Problem to work on —
Give again, unaltered, the lines of the listing below that run from the line having "Definition usbring_next_tail (tail" through the line having "(ub_notified st), ESP_ERR_NO_MEM)".

Data to examine —

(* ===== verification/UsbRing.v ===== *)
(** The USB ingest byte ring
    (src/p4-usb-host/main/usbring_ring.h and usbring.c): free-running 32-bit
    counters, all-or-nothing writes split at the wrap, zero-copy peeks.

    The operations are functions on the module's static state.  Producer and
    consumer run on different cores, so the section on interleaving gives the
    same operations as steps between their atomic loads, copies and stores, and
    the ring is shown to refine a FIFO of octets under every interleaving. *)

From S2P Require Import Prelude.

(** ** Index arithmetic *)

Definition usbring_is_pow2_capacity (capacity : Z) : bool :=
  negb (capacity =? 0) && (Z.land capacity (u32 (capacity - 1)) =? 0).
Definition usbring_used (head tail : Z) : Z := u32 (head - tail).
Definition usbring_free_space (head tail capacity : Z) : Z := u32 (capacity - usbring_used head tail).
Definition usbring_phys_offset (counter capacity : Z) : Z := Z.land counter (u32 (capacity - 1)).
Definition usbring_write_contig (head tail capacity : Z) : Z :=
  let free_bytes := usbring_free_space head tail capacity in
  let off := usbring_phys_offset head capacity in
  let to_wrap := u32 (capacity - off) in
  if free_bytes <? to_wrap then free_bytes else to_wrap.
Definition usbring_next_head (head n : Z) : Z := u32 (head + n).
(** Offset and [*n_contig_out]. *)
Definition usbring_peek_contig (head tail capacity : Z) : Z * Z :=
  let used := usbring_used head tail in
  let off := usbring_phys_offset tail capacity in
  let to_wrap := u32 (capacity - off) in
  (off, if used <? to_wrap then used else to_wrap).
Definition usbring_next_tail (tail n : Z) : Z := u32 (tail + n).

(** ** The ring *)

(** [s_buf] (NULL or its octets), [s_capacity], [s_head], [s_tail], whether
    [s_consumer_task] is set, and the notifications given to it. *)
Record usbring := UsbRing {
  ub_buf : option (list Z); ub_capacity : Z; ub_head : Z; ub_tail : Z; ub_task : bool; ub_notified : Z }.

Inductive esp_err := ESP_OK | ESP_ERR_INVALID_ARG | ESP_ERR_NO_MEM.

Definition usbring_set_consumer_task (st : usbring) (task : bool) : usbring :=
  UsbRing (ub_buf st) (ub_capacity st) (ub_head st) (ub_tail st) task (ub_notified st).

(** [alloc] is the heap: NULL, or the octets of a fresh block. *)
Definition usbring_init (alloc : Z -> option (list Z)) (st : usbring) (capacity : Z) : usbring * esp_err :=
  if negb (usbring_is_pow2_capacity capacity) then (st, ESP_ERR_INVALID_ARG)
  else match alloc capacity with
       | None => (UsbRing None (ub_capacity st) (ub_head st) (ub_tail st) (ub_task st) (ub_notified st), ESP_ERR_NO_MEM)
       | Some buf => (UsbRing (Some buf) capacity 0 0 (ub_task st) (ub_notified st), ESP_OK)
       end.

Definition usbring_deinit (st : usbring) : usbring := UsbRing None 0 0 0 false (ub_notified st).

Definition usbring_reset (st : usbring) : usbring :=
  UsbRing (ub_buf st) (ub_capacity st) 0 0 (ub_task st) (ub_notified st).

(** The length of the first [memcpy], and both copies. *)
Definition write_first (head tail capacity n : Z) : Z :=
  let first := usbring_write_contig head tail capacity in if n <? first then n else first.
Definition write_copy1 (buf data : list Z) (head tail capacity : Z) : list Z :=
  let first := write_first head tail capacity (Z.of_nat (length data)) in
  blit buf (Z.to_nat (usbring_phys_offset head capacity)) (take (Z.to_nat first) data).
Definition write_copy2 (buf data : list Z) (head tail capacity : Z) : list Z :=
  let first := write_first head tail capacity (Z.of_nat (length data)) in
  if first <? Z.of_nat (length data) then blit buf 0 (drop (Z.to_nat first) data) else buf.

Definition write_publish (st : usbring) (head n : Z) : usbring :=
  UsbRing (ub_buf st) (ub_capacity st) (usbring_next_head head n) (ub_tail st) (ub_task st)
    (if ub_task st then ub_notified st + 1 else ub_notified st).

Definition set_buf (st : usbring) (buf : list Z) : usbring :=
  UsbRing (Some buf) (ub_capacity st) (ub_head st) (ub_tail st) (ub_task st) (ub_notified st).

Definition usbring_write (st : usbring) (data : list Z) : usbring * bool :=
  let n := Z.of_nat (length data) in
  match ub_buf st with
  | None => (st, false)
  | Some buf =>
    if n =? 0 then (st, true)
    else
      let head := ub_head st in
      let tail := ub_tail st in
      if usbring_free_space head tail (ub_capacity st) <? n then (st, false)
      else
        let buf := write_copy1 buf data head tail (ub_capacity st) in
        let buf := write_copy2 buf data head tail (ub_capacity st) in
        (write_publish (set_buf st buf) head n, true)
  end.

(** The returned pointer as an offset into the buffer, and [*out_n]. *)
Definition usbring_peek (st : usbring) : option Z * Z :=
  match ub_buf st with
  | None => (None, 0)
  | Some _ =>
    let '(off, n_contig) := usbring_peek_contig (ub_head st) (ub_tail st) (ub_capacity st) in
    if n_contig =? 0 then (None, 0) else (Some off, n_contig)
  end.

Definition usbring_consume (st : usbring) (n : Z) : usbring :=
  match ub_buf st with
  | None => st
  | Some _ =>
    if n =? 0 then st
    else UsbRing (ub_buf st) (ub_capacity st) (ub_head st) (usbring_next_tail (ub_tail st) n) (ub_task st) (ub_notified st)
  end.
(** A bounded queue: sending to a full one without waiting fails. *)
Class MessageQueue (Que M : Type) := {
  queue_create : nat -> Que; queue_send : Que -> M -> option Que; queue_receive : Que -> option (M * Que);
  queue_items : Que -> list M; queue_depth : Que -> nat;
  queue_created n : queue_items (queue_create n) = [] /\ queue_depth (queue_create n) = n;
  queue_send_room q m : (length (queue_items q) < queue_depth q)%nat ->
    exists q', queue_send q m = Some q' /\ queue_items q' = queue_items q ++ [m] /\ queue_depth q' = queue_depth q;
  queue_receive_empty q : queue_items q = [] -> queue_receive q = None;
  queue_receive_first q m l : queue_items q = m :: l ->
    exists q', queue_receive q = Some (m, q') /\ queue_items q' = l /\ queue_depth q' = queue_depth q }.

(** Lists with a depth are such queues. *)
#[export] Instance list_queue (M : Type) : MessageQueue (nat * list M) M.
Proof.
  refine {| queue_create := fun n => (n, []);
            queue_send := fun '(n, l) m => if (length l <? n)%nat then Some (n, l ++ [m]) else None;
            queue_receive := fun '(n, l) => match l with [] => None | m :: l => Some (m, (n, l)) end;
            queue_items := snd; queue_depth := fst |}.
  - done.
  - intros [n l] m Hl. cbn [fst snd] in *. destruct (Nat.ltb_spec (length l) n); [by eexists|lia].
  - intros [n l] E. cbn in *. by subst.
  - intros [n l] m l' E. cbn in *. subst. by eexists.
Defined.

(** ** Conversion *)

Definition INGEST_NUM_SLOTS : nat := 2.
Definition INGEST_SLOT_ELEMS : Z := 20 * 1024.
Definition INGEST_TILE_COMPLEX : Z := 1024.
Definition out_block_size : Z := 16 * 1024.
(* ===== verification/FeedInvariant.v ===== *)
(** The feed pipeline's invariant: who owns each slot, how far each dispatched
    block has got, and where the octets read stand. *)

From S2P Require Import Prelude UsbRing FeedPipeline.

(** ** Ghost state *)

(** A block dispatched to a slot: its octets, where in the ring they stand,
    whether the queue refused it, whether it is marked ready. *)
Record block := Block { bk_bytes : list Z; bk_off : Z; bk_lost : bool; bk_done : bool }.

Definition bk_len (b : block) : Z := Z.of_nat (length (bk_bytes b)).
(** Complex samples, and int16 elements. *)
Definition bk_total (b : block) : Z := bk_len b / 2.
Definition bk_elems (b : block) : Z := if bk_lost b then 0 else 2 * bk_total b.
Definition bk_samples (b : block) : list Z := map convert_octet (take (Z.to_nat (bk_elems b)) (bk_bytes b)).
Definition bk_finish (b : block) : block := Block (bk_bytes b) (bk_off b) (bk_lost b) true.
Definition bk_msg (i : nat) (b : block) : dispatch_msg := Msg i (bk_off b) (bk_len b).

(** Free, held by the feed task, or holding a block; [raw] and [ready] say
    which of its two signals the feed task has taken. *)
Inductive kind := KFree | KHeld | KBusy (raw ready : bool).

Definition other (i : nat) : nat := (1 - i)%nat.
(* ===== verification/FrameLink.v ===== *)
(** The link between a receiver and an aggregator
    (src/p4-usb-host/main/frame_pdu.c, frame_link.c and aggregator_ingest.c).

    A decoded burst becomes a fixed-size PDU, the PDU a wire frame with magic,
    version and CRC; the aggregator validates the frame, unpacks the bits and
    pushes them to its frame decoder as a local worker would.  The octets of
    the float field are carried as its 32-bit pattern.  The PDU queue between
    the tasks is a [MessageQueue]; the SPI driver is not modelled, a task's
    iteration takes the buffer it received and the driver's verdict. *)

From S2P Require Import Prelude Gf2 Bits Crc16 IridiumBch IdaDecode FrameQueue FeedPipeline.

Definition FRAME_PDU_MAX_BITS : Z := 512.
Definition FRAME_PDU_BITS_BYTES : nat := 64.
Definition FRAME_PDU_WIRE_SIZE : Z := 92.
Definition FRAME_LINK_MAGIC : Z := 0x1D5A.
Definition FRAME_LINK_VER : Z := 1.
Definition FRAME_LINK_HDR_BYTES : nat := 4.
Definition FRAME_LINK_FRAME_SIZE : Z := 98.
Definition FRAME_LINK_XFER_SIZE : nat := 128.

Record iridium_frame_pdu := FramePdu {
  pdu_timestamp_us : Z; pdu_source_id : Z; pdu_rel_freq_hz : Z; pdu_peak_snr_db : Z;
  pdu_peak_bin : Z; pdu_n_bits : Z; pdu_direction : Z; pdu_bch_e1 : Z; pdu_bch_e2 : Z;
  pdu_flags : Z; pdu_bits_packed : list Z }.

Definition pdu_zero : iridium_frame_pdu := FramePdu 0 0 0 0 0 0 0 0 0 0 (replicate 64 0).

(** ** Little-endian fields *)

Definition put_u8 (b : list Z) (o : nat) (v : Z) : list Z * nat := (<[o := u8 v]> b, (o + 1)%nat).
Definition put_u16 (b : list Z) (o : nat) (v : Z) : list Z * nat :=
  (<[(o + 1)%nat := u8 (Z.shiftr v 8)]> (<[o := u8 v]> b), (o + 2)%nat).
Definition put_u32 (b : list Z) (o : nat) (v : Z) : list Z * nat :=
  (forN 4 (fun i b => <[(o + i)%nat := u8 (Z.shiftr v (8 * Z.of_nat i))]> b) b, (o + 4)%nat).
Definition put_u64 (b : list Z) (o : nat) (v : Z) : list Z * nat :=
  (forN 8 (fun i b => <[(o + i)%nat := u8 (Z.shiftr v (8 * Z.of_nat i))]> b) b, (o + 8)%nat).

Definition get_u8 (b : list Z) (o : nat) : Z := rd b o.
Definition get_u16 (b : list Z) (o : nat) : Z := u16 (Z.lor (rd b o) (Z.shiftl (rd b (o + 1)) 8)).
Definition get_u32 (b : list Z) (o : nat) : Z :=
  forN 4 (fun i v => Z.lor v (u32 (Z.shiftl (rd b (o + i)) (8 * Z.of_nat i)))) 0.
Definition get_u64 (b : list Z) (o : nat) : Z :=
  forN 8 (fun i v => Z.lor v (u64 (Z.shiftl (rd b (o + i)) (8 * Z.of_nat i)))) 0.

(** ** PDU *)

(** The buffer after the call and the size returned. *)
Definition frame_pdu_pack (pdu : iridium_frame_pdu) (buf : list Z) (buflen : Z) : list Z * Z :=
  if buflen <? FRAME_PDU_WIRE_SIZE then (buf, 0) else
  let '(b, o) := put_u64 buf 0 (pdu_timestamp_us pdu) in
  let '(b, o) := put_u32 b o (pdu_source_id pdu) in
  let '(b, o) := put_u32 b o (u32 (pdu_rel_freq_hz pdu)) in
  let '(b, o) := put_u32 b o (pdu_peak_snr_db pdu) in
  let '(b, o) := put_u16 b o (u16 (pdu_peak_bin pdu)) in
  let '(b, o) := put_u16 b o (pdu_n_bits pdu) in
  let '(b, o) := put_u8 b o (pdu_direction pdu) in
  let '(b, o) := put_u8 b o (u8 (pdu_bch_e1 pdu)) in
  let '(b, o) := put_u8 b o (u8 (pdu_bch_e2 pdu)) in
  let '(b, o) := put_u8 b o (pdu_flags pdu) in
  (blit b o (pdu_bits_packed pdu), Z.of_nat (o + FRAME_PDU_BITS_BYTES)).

Response to this task —
Definition usbring_next_tail (tail n : Z) : Z := u32 (tail + n).

(** ** The ring *)

(** [s_buf] (NULL or its octets), [s_capacity], [s_head], [s_tail], whether
    [s_consumer_task] is set, and the notifications given to it. *)
Record usbring := UsbRing {
  ub_buf : option (list Z); ub_capacity : Z; ub_head : Z; ub_tail : Z; ub_task : bool; ub_notified : Z }.

Inductive esp_err := ESP_OK | ESP_ERR_INVALID_ARG | ESP_ERR_NO_MEM.

Definition usbring_set_consumer_task (st : usbring) (task : bool) : usbring :=
  UsbRing (ub_buf st) (ub_capacity st) (ub_head st) (ub_tail st) task (ub_notified st).

(** [alloc] is the heap: NULL, or the octets of a fresh block. *)
Definition usbring_init (alloc : Z -> option (list Z)) (st : usbring) (capacity : Z) : usbring * esp_err :=
  if negb (usbring_is_pow2_capacity capacity) then (st, ESP_ERR_INVALID_ARG)
  else match alloc capacity with
       | None => (UsbRing None (ub_capacity st) (ub_head st) (ub_tail st) (ub_task st) (ub_notified st), ESP_ERR_NO_MEM)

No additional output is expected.